I update each Saturday with my view of the stock market for the next few weeks (if occupied with family or travel, rarely I am a day or two late, just check back). The monthly “Long Term” update will be on a Wednesday soon after the 15th of each month, and this supports investors who want to buy and hold, but want to sell to avoid the bulk of a primary bear market, and buy back in for most of the next bull market. You can always scroll down a few weeks and find the latest “Long Term” update.
If you lose your bookmark to the blog, google “Rich Investing” and it should show up on the first page or so. The more often you google it and hit the link, the higher it will show in your results.

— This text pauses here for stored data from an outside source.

(** C1 (as amended).  On every closing-price sequence, for every rolling
    mean that keeps the contract of pandas (one value for each position,
    none where the window holds fewer than 14 observations), every
    position of the RSI series of [calculate_rsi] with period 14 holds a
    value and never [nan].  The value is 50 at each of the first 14
    positions (the warm-up region) and wherever both rolling averages are
    0; it is 100 where the rolling average of losses is 0 and the rolling
    average of gains is positive; and it lies within [0, 100] wherever
    neither rolling average is negative. *)
Theorem calculate_rsi_range_and_neutral :
  forall (rm : rolling) (closes : list Q) (i : nat),
    rolling_contract rm ->
    (i < length closes)%nat ->
    exists g l x : fl,
      nth_error (rsi_avg_gain_with rm closes 14) i = Some g /\
      nth_error (rsi_avg_loss_with rm closes 14) i = Some l /\
      nth_error (calculate_rsi_with rm closes 14) i = Some x /\
      x <> NaN /\
      ((i < 14)%nat -> x = Fin 50) /\
      (forall gq lq : Q,
          g = Fin gq -> l = Fin lq -> lq == 0 ->
          (gq == 0 -> x = Fin 50) /\
          (0 < gq -> exists r, x = Fin r /\ r == 100)) /\
      (forall gq lq : Q,
          g = Fin gq -> l = Fin lq -> 0 <= gq -> 0 <= lq ->
          exists r, x = Fin r /\ 0 <= r /\ r <= 100).
Proof.
  intros rm closes i Hrm Hi.
  destruct (calculate_rsi_with_defined rm Hrm closes 14 i Hi)
    as [g [l [Hg [Hl Hr]]]].
  exists g, l, (rsi_point g l).
  repeat (split; [assumption|]).
  split; [apply rsi_point_defined|]. split; [|split].
  - intros Hw.
    rewrite (rsi_avg_gain_with_warmup rm Hrm closes 14 i Hi Hw) in Hg.
    inversion Hg. reflexivity.
  - intros gq lq -> -> Hl0. split; intros Hg0.
    + now apply rsi_point_flat.
    + now apply rsi_point_no_loss.
  - intros gq lq -> -> Hg0 Hl0.
    destruct (rsi_point_range (Fin gq) (Fin lq) Hg0 Hl0) as [r [Hp Hrange]].
    exists r. split; [exact Hp | exact Hrange].
Qed.

Lemma calculate_rsi_range_and_neutral_witness :
  (rolling_contract rolling_mean /\ (14 < length rising15)%nat) /\
  exists g l x : fl,
    nth_error (rsi_avg_gain_with rolling_mean rising15 14) 14 = Some g /\
    nth_error (rsi_avg_loss_with rolling_mean rising15 14) 14 = Some l /\
    nth_error (calculate_rsi_with rolling_mean rising15 14) 14 = Some x /\
    x <> NaN /\
    ((14 < 14)%nat -> x = Fin 50) /\
    (forall gq lq : Q,
        g = Fin gq -> l = Fin lq -> lq == 0 ->
        (gq == 0 -> x = Fin 50) /\
        (0 < gq -> exists r, x = Fin r /\ r == 100)) /\
    (forall gq lq : Q,
        g = Fin gq -> l = Fin lq -> 0 <= gq -> 0 <= lq ->
        exists r, x = Fin r /\ 0 <= r /\ r <= 100).
Proof.
  assert (H : (14 < length rising15)%nat) by (vm_compute; lia).
  split; [split; [exact rolling_mean_contract | exact H]|].
  exact (calculate_rsi_range_and_neutral rolling_mean rising15 14
           rolling_mean_contract H).
Defined.

(** C1 (as stated) fails: on the closes 1, 2, ..., 15 the rolling average of
    losses at position 14 is 0, and the RSI there is 100, not 50. *)
Lemma calculate_rsi_no_loss_is_100 :
  rising15 <> [] /\
  exists l r : Q,
    nth_error (rsi_avg_loss rising15 14) 14 = Some (Fin l) /\ l == 0 /\
    nth_error (calculate_rsi rising15 14) 14 = Some (Fin r) /\ r == 100 /\
    ~ r == 50.
Proof.
  split; [discriminate|].
  exists (0 # 14), 100. repeat split; try reflexivity.
  intros H; discriminate H.
Qed.

(** ** Exponential moving averages *)

Lemma ewm_loop_length : forall alpha rest weighted,
  length (ewm_loop alpha weighted rest) = length rest.
Proof.
  induction rest as [|cur rest IH]; intros weighted; simpl;
    [reflexivity | now rewrite IH].
Qed.

Lemma ewm_mean_length : forall span s, length (ewm_mean span s) = length s.
Proof.
  destruct s as [|x0 rest]; simpl; [reflexivity | now rewrite ewm_loop_length].
Qed.

Lemma ewm_loop_nth : forall alpha rest weighted i cur,
  nth_error rest i = Some cur ->
  exists prev,
    nth_error (weighted :: ewm_loop alpha weighted rest) i = Some prev /\
    nth_error (ewm_loop alpha weighted rest) i
    = Some ((1 - alpha) * prev + alpha * cur).
Proof.
  induction rest as [|x rest IH]; intros weighted i cur Hi.
  - destruct i; discriminate.
  - destruct i as [|i]; simpl in Hi.
    + inversion Hi; subst x. exists weighted. split; reflexivity.
    + destruct (IH ((1 - alpha) * weighted + alpha * x) i cur Hi)
        as [prev [Hprev Hcur]].
      exists prev. split; [exact Hprev | exact Hcur].
Qed.

(** The series of [ewm_mean] position by position: as long as the closes,
    seeded with the first close, each later value a blend of the close at
    its position and the value before it. *)
Lemma ewm_mean_recurrence :
  forall (span : Z) (close : list Q),
    (span = 20 \/ span = 50)%Z ->
    close <> [] ->
    let alpha := 2 / (inject_Z span + 1) in
    let ema := ewm_mean span close in
    length ema = length close /\
    nth_error ema 0 = nth_error close 0 /\
    forall i : nat,
      (0 < i < length close)%nat ->
      exists c prev e : Q,
        nth_error close i = Some c /\
        nth_error ema (i - 1) = Some prev /\
        nth_error ema i = Some e /\
        e == alpha * c + (1 - alpha) * prev.
Proof.
  intros span close _ Hne alpha ema.
  destruct close as [|x0 rest]; [contradiction|].
  subst ema. split; [apply ewm_mean_length|]. split; [reflexivity|].
  intros i [Hpos Hlt]. destruct i as [|i]; [lia|].
  simpl in Hlt.
  destruct (nth_error rest i) as [c|] eqn:Hc.
  2:{ apply nth_error_None in Hc. lia. }
  destruct (ewm_loop_nth (ewm_alpha span) rest x0 i c Hc) as [prev [Hp He]].
  exists c, prev, ((1 - ewm_alpha span) * prev + ewm_alpha span * c).
  replace (S i - 1)%nat with i by lia.
  repeat split; try assumption.
  subst alpha. unfold ewm_alpha. ring.
Qed.

(** ** What a successful run of [analyze] returns *)

Lemma iloc_last_exn_ok : forall {A} (s : list A) x,
  iloc_last_exn s = inr x -> iloc_last s = Some x.
Proof.
  intros A s x. unfold iloc_last_exn, ret, raise.
  destruct (iloc_last s); intros H; inversion H; reflexivity.
Qed.

Lemma iloc_last_nonempty : forall {A} (s : list A) x,
  iloc_last s = Some x -> s <> [].
Proof. intros A s x H ->. discriminate H. Qed.

Lemma analyze_ok : forall net symbol interval log resp,
  analyze net symbol interval = (log, inr resp) ->
  exists df last_close last_rsi last_ema20 last_ema50,
    fetched (get_klines net (upper symbol) interval 200) = inr df /\
    log = sent (get_klines net (upper symbol) interval 200) /\
    iloc_last (closes df) = Some last_close /\
    iloc_last (calculate_rsi (closes df) 14) = Some last_rsi /\
    iloc_last (ewm_mean 20 (closes df)) = Some last_ema20 /\
    iloc_last (ewm_mean 50 (closes df)) = Some last_ema50 /\
    r_symbol resp = upper symbol /\
    r_interval resp = interval /\
    r_trend resp
    = trend_of (round2 last_ema20) (round2 last_ema50) (fround2 last_rsi) /\
    r_entry resp = round2 last_close /\
    r_stoploss resp
    = round2 (round2 last_close
              * (if (interval =? "1d")%string then 97 # 100 else 98 # 100)) /\
    r_target resp
    = round2 (round2 last_close
              * (if (interval =? "1d")%string then 106 # 100 else 103 # 100)) /\
    r_confidence resp = [Txt "RSI "; Num (fround2 last_rsi)] /\
    r_explanation resp
    = generate_explanation (r_trend resp) (fround2 last_rsi)
        (round2 last_ema20) (round2 last_ema50) interval /\
    r_prices resp = tail 30 (closes df) /\
    r_ema20_list resp = tail 30 (ewm_mean 20 (closes df)) /\
    r_ema50_list resp = tail 30 (ewm_mean 50 (closes df)) /\
    r_rsi_list resp = tail 30 (calculate_rsi (closes df) 14).
Proof.
  intros net symbol interval log resp H. unfold analyze in H.
  inversion H as [[Hlog Hres]]. clear H.
  destruct (fetched (get_klines net (upper symbol) interval 200))
    as [e|df] eqn:Hdf; [discriminate|].
  cbn [bind] in Hres.
  destruct (iloc_last_exn (closes df)) as [e|lc] eqn:Hlc; [discriminate|].
  cbn [bind] in Hres.
  destruct (iloc_last_exn (calculate_rsi (closes df) 14)) as [e|lr] eqn:Hlr;
    [discriminate|].
  cbn [bind] in Hres.
  destruct (iloc_last_exn (ewm_mean 20 (closes df))) as [e|l20] eqn:H20;
    [discriminate|].
  cbn [bind] in Hres.
  destruct (iloc_last_exn (ewm_mean 50 (closes df))) as [e|l50] eqn:H50;
    [discriminate|].
  cbn [bind] in Hres. unfold ret in Hres. inversion Hres. clear Hres.
  exists df, lc, lr, l20, l50. cbn.
  repeat split; auto using iloc_last_exn_ok.
Qed.
(** * pyip: address ranges in CIDR and dash notation

    A shallow embedding of [pyip.py] (classes [Converter], [IPAddress],
    [IPNetwork], [IPRange]) and the properties of its range arithmetic,
    indexing, slicing and iteration.

    Conventions of the embedding.
    - The interpreter is Python 3 (CPython 3.11 on a 64-bit platform, whose
      messages the exceptions of the runtime carry).  Integers are
      unbounded; they are [Z].  There is one integer class, [int]; the name
      [long] that line 63 reads is not defined, and reading it raises
      [NameError].
    - A raised exception is a value: its class and the format string of its
      message.  Code that may raise returns [result].
    - Text is [string]: the texts whose characters have code points below
      256.
    - [inet_pton], [inet_ntop], [pack] and [unpack] come from the platform;
      the address functions are embedded as the character loops of the BSD
      reference implementation, which reports an illegal text with the
      [OSError] that lines 28 and 36 catch. *)

From Stdlib Require Import ZArith List Bool Ascii String Lia.
Import ListNotations.

Local Open Scope string_scope.
Local Open Scope list_scope.
Local Open Scope Z_scope.

(** ** Exceptions and results *)

Inductive exn : Type :=
| ValueError (msg : string)
| AttributeError (msg : string)
| IndexError (msg : string)
| TypeError (msg : string)
| OverflowError (msg : string)
| OSError (msg : string)
| StructError (msg : string)
| NameError (msg : string).

Inductive result (A : Type) : Type :=
| Ok (a : A)
| Raise (e : exn).

Arguments Ok {A} a.
Arguments Raise {A} e.

Definition bind {A B : Type} (m : result A) (k : A -> result B) : result B :=
  match m with
  | Ok a => k a
  | Raise e => Raise e
  end.

Notation "x <- m ;; k" := (bind m (fun x => k))
  (at level 61, m at next level, right associativity).
Notation "' pat <- m ;; k" := (bind m (fun x => match x with pat => k end))
  (at level 61, pat pattern, m at next level, right associativity).

Definition succeeds {A : Type} (m : result A) : Prop := exists a, m = Ok a.
Definition fails {A : Type} (m : result A) : Prop := exists e, m = Raise e.

(** The error kinds of the specification, as the exceptions the code raises. *)
Definition InvalidAddress : exn := ValueError "illegal IP address %s".
Definition MalformedCidr : exn := AttributeError "cidr identifying attribute missing '/'".
Definition MalformedRange : exn := AttributeError "range identifying attribute missing '-'".
Definition InvalidCidr : exn := ValueError "invalid IPNetwork %s".
Definition InvalidRange : exn := ValueError "lower bound IP greater than upper bound".
Definition IndexOutOfRange : exn := IndexError "index out range".
Definition InvalidIndexType : exn := TypeError "unsupported index type %r".

(** ** The pieces of the Python runtime the module calls *)

Module Py.

Definition code (c : ascii) : Z := Z.of_N (N_of_ascii c).

(** [c in s] for a one-character [c]. *)
Fixpoint contains (c : ascii) (s : string) : bool :=
  match s with
  | EmptyString => false
  | String x r => Ascii.eqb x c || contains c r
  end.

(** [str.isspace] on one character: the white space of Unicode below 256. *)
Definition isspace (c : ascii) : bool :=
  let n := code c in
  ((9 <=? n) && (n <=? 13)) || ((28 <=? n) && (n <=? 32))
  || (n =? 133) || (n =? 160).

Fixpoint lstrip (s : string) : string :=
  match s with
  | EmptyString => EmptyString
  | String x r => if isspace x then lstrip r else s
  end.

Fixpoint rstrip (s : string) : string :=
  match s with
  | EmptyString => EmptyString
  | String x r =>
      match rstrip r with
      | EmptyString => if isspace x then EmptyString else String x EmptyString
      | r' => String x r'
      end
  end.

(** [s.strip()] *)
Definition strip (s : string) : string := rstrip (lstrip s).

(** [s.split(c)] for a one-character separator: never empty. *)
Fixpoint split (c : ascii) (s : string) : list string :=
  match s with
  | EmptyString => [EmptyString]
  | String x r =>
      if Ascii.eqb x c then EmptyString :: split c r
      else match split c r with
           | h :: t => String x h :: t
           | [] => [String x EmptyString]
           end
  end.

(** [a, b = parts]: the tuple assignment of a two-name target. *)
Definition unpack2 (parts : list string) : result (string * string) :=
  match parts with
  | [a; b] => Ok (a, b)
  | [] | [_] => Raise (ValueError "not enough values to unpack (expected %d, got %d)")
  | _ => Raise (ValueError "too many values to unpack (expected %d)")
  end.

Definition digit_value (c : ascii) : option Z :=
  let n := code c in
  if (48 <=? n) && (n <=? 57) then Some (n - 48) else None.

New home sales in the U.S. increased 7.1% on a monthly basis in August to a seasonally-adjusted annual rate of 713,000, a powerful surge spurred by the recent drop in interest rates. The monthly average of new jobless claims slipped by 750 to 212,000 nationwide. The second estimate of Q2 GDP was unchanged at 2%, showing growth has slowed from 2018. Orders for durable goods increased 0.2% last month. The final consumer sentiment survey rose to 93.2 in September, the University of Michigan said Friday, a small bounce back from an 89.8 reading in August that was the lowest in three years.
Other than the jump on home sales which is spurred by the drop in interest rates, the rest of the economy has slipped back to the 2% growth economy that we saw in Obama’s second term. That is an OK place to be. It does cast doubt on the republican narrative that the 2018 tax cut would spur the economy to greater growth on a long term basis. I don’t believe that tax cuts are a long term stimulus, because I have not seen that work. Bush cut taxes in 2001 and 2003, and they did not transform the economy to a long term higher growth. Reagan was famous for his tax cuts spurring the economy in the 1980’s, but many other things were happening in the economy, like oil prices coming down from $35 a barrel to $10 by the end of the decade, and the introduction of personal computers to corporate America in 1981, which greatly boosted productivity.
The big event of the week was the revelation that President Trump asked Ukraine to investigate whether former vice president Biden and his son Hunter were involved in corruption in Ukraine. The House started a formal Impeachment Inquiry into Trump’s action and that will drag on for a few months. This weakens Trump, and in a news driven stock market, it will not help.
The Chinese see this and think Trump needs a win at something and a China trade deal would be a great win, if it is a strong deal for the US. China will not offer a good deal in October, simply because they know Trump needs a deal badly. Trump may not want a deal too quickly as voters could forget about it going into the 2020 election, so he may want the deal done in Jan. / Feb. so it will be fresh in voter’s minds going into the election. So, I don’t expect a deal to get done for a while, and I expect that Trump’s weakness at home will limit how good a deal the US can get from China. We’ll see.
The stock market lost 1% on the week.
Technically the chart is suspicious and mildly negative. After a nice four week rally from the August lows the market looks weak. RSI at the top of the chart is back to neutral at 50 and trending slightly down. Momentum shown by MACD at the bottom of the chart has rolled over and is heading down, a short term negative. Price action of the market is negative in the short term and heading down. I added two horizontal aqua lines at a potential double top level of 3020, but it remains to be seen if the market can rise above that top and go on and set a new record high. While the market does not break out over the potential double top, it remains vulnerable to more corrective action.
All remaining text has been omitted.